• Task directions
Scan the entries that follow and copy out every line containing "eight".

/---

(* ===== verification/Switch.v ===== *)
(** * Switch: the context switch

    The exception handlers of [arch/arm-m/arch.c], instruction by instruction, on the
    registers of the processor and the kernel of [Sched], whose [words] are the memory
    of the stacks.  The processor itself saves eight words of a thread at the process
    stack pointer when it takes an exception, and loads them when the handler returns
    (the exception frame of ARMv6-M: r0 to r3, r12, lr, pc, xPSR); the handlers save
    r4 to r11 in the eight words below. *)
From S2P Require Import Prelude ListApi Fw Sched.

Section Handlers.
Context {S L : Type} `{LA : ListApi S L} (queue_off : Z).
Abbreviation sys := (Sched.sys (S := S) (L := L)).

(** The registers r0 to r12, the process stack pointer, the words pushed on the main
    stack (the last one first), and the kernel. *)
Record cpu := mk_cpu { reg : Z -> Z; psp : Z; msp : list Z; kern : sys }.

Definition on_kern {A} (c : M sys A) : M cpu A := fun s =>
  match c (kern s) with Ok a k => Ok a (mk_cpu (reg s) (psp s) (msp s) k) | Fault f => Fault f end.

Definition get_reg (r : Z) : M cpu Z := gets (fun s => reg s r).
Definition set_reg (r v : Z) : M cpu unit := modify (fun s => mk_cpu (upd (reg s) r (u32 v)) (psp s) (msp s) (kern s)).
Definition read_word (a : Z) : M sys Z := deref (fun s => words s !! a).

(** *** Instructions *)

(** PUSH {lr}, POP {pc}: the value is EXC_RETURN, with which the exception returns. *)
Definition PUSH (lr : Z) : M cpu unit := modify (fun s => mk_cpu (reg s) (psp s) (lr :: msp s) (kern s)).
Definition POP : M cpu Z :=
  let! v := deref (fun s => hd_error (msp s)) in
  run! modify (fun s => mk_cpu (reg s) (psp s) (tl (msp s)) (kern s)) in ret v.

Definition MRS_PSP (rd : Z) : M cpu unit := let! v := gets psp in set_reg rd v.
Definition MSR_PSP (rs : Z) : M cpu unit := let! v := get_reg rs in modify (fun s => mk_cpu (reg s) v (msp s) (kern s)).
Definition SUBS (rd n : Z) : M cpu unit := let! v := get_reg rd in set_reg rd (v - n).
Definition ADDS (rd n : Z) : M cpu unit := let! v := get_reg rd in set_reg rd (v + n).
Definition MOV (rd rs : Z) : M cpu unit := let! v := get_reg rs in set_reg rd v.

(** STMIA rn!, {rs} and LDMIA rn!, {rs}, the lowest register at the lowest address. *)
Fixpoint STMIA (rn : Z) (rs : list Z) : M cpu unit :=
  match rs with
  | [] => ret tt
  | r :: rs =>
      let! a := get_reg rn in
      let! v := get_reg r in
      run! on_kern (write_word a v) in
      run! set_reg rn (a + 4) in
      STMIA rn rs
  end.

Fixpoint LDMIA (rn : Z) (rs : list Z) : M cpu unit :=
  match rs with
  | [] => ret tt
  | r :: rs =>
      let! a := get_reg rn in
      let! v := on_kern (read_word a) in
      run! set_reg r v in
      run! set_reg rn (a + 4) in
      LDMIA rn rs
  end.

Definition CPSIE : M cpu unit := on_kern scheduler_unlock.

(** A call of a C function of one argument: the result is in r0, and the registers a
    function need not keep hold what [clobbered] says. *)
Definition BL (clobbered : Z -> Z) (f : Z -> M sys Z) : M cpu unit :=
  let! a := get_reg 0 in
  let! v := on_kern (f a) in
  run! set_reg 0 v in
  run! set_reg 1 (clobbered 1) in
  run! set_reg 2 (clobbered 2) in
  run! set_reg 3 (clobbered 3) in
  set_reg 12 (clobbered 12).

(** *** The handlers *)

(** "Save state": r4 to r11 below the frame of the processor; r0 is the argument of
    the call. *)
Definition save_state (lr : Z) : M cpu unit :=
  run! PUSH lr in
  run! MRS_PSP 3 in
  run! SUBS 3 32 in
  run! MOV 0 3 in
  run! STMIA 3 [4; 5; 6; 7] in
  run! MOV 4 8 in
  run! MOV 5 9 in
  run! MOV 6 10 in
  run! MOV 7 11 in
  STMIA 3 [4; 5; 6; 7].

(** "Restore state" and "Exit": the stack to go on with is in r0. *)
Definition restore_state : M cpu Z :=
  run! ADDS 0 16 in
  run! LDMIA 0 [4; 5; 6; 7] in
  run! MOV 8 4 in
  run! MOV 9 5 in
  run! MOV 10 6 in
  run! MOV 11 7 in
  run! SUBS 0 32 in
  run! LDMIA 0 [4; 5; 6; 7] in
  run! ADDS 0 16 in
  run! MSR_PSP 0 in
  run! CPSIE in
  POP.

(** The processor has cleared the request when the handler starts. *)
Definition arch_handle_pendsv (lr : Z) (clobbered : Z -> Z) : M cpu Z :=
  run! on_kern (modify (fun s => set_pendsv s false)) in
  run! save_state lr in
  run! BL clobbered (schedule queue_off) in
  restore_state.

(** [dispatch] is [arch_dispatch_irq] ([Irq]), which returns its argument. *)
Definition arch_handle_irq (lr : Z) (clobbered : Z -> Z) (dispatch : Z -> M sys Z) : M cpu Z :=
  run! save_state lr in
  run! BL clobbered dispatch in
  restore_state.

(** [arch_init_idle_thread], less the registration of the hard fault handler:
    [idle_stack] has 68 bytes. *)
Definition arch_init_idle_thread (idle_thread idle_name idle_stack arch_idle_thread : Z) : M sys unit :=
  run! thread_struct_init queue_off NULL idle_thread idle_name 68 idle_stack in
  run! thread_set_function idle_thread arch_idle_thread 0 0 in
  scheduler_set_idle_thread idle_thread.
End Handlers.
Arguments mk_cpu {S L}. Arguments reg {S L}. Arguments psp {S L}. Arguments msp {S L}. Arguments kern {S L}.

\---

• Task answer
    of the stacks.  The processor itself saves eight words of a thread at the process
    r4 to r11 in the eight words below. *)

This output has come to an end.